Ivan Stepanovych Mazepa (also spelled Mazeppa;[1] Ukrainian: Іван Степанович Мазепа, PolishJan Mazepa Kołodyński; 30 March [O.S. 20 March] 1639 – 2 October [O.S. 21 September] 1709)[2] served as the Hetman of Zaporizhian Host in 1687–1708. He was awarded a title of Prince of the Holy Roman Empire in 1707 for his efforts for the Holy League.[3] The historical events of Mazepa’s life have inspired many literary, artistic and musical works. He was famous as a patron of the arts.

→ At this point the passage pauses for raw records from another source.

(** Without displacements the grid contains [-2 sigma] but not
    [2 sigma]. *)
Lemma grid_not_symmetric (c : config) :
  0 < sigma c -> smooth c = true ->
  ~ symmetric_offsets (offsetlist c no_noise).
Proof.
  intros Hsig Hsm Hsym.
  assert (Hin : In (-2 * sigma c) (offsetlist c no_noise)).
  { rewrite (offsetlist_smooth c no_noise Hsm).
    pose proof (grid_nonempty c Hsig) as Hn.
    destruct (grid_size c) as [|n]; [lia|].
    cbn [seq map]. left. unfold grid_point, no_noise. simpl INR. lra. }
  apply Hsym in Hin.
  assert (Hs : - (1 / 4) < sigma c) by lra.
  destruct (offsetlist_smooth_In c no_noise _ Hs Hsm Hin) as (i & Ho & _ & Hlt).
  unfold no_noise in Ho. lra.
Qed.


(** *** The weights *)

Lemma np_sum_some (l : list R) : np_sum (map Some l) = Some (Rsum l).
Proof.
  induction l as [|x l IH]; cbn [map np_sum Rsum]; [reflexivity|].
  rewrite IH. reflexivity.
Qed.

(** Numbers whose sum is not zero are divided by their sum. *)
Lemma normalize_some (l : list R) :
  Rsum l <> 0 ->
  normalize (map Some l) = map Some (map (fun x => x / Rsum l) l).
Proof.
  intros H. unfold normalize. rewrite np_sum_some, !map_map.
  apply map_ext. intros x.
  destruct (Req_dec_T (Rsum l) 0) as [E|_]; [contradiction | reflexivity].
Qed.

(** Numbers whose sum is zero become nan. *)
Lemma normalize_zero (l : list R) :
  Rsum l = 0 -> normalize (map Some l) = map (fun _ => None) l.
Proof.
  intros H. unfold normalize. rewrite np_sum_some, map_map.
  apply map_ext. intros x.
  destruct (Req_dec_T (Rsum l) 0) as [_|E]; [reflexivity | contradiction].
Qed.

(** There is one weight per offset. *)
Lemma weights_length (c : config) (os : list R) (ws : list (option R)) :
  weights c os = Ok ws -> List.length ws = List.length os.
Proof.
  unfold weights. destruct (py_square (sigma c)) as [s2|e]; cbn [bind];
    [|discriminate].
  intros H. inversion H. unfold normalize, raw_weights.
  rewrite !length_map. reflexivity.
Qed.

Lemma raw_weights_some (s2 : R) (os : list R) :
  s2 <> 0 -> raw_weights s2 os = map Some (map (gaussian s2) os).
Proof.
  intros H. unfold raw_weights. rewrite map_map. apply map_ext. intros o.
  unfold raw_weight.
  destruct (Req_dec_T s2 0) as [E|_]; [contradiction | reflexivity].
Qed.

Lemma gaussian_nonneg (s2 o : R) : 0 <= gaussian s2 o.
Proof.
  unfold gaussian. destruct (np_square o); [|lra].
  apply underflow_nonneg. left. apply exp_pos.
Qed.

Lemma Rsum_nonneg (l : list R) :
  (forall x, In x l -> 0 <= x) -> 0 <= Rsum l.
Proof.
  induction l as [|x l IH]; intros H; cbn [Rsum]; [lra|].
  pose proof (H x (or_introl eq_refl)).
  assert (0 <= Rsum l) by (apply IH; intros y Hy; apply H; right; exact Hy).
  lra.
Qed.

Lemma Rsum_pos_one (l : list R) (x : R) :
  (forall y, In y l -> 0 <= y) -> In x l -> 0 < x -> 0 < Rsum l.
Proof.
  induction l as [|y l IH]; intros H Hin Hx; [contradiction|].
  cbn [Rsum]. pose proof (H y (or_introl eq_refl)) as Hy.
  assert (Hl : forall z, In z l -> 0 <= z) by (intros z Hz; apply H; right; exact Hz).
  pose proof (Rsum_nonneg l Hl).
  destruct Hin as [->|Hin]; [lra|].
  pose proof (IH Hl Hin Hx). lra.
Qed.

Lemma Rsum_zero_all (l : list R) :
  (forall x, In x l -> x = 0) -> Rsum l = 0.
Proof.
  induction l as [|x l IH]; intros H; cbn [Rsum]; [reflexivity|].
  rewrite (H x (or_introl eq_refl)), IH; [lra|].
  intros y Hy. apply H. right. exact Hy.
Qed.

Mazepa played an important role in the Battle of Poltava (1709), where after learning that Tsar Peter I intended to relieve him as acting Hetman (military leader) of Zaporizhian Host (a Cossack state) and to replace him with Alexander Menshikov, he deserted his army and sided with King Charles XII of Sweden. The political consequences and interpretation of this desertion have resonated in the national histories both of Russia and of Ukraine.[…]

The literary works alluded to above include both an 1818 epic poem by Lord Byron and a much shorter one in the 1829 collection “Les Orientales” by Victor Hugo. Young Franz Liszt read the latter and used it (as was his wont) as inspiration to write a virtuosic piano piece, which he reworked several times until including it as Nr. 4 of his daunting Transcendental Etudes. (Hugo’s poem is included with the original printed score. By the way, the original French title, Etudes d’execution transcendentale, literally: studies in transcendental performance, makes it clear the title referred not to the spiritual transcendant but to pushing beyond the limits of then-established piano technique.)

This is Daniil Trifonov’s piano performance from his Grammy-winning recording of the Transcendental Etudes. As the artist put it in an interview, “The pieces for the winning CD, Liszt’s Transcendental Études were chosen “because they all have a story” and not for “being challenging technically.”” [*]

Later Liszt reworked his piano etude into a symphonic poem, performed here by the Berlin Philharmonic.

Enjoy, have a nice weekend, and shabbat shalom!

[*] A longtime favorite of mine in the collection is Nr. 11 in Db major, “Harmonies du soir” — one of the first Liszt pieces I ever heard.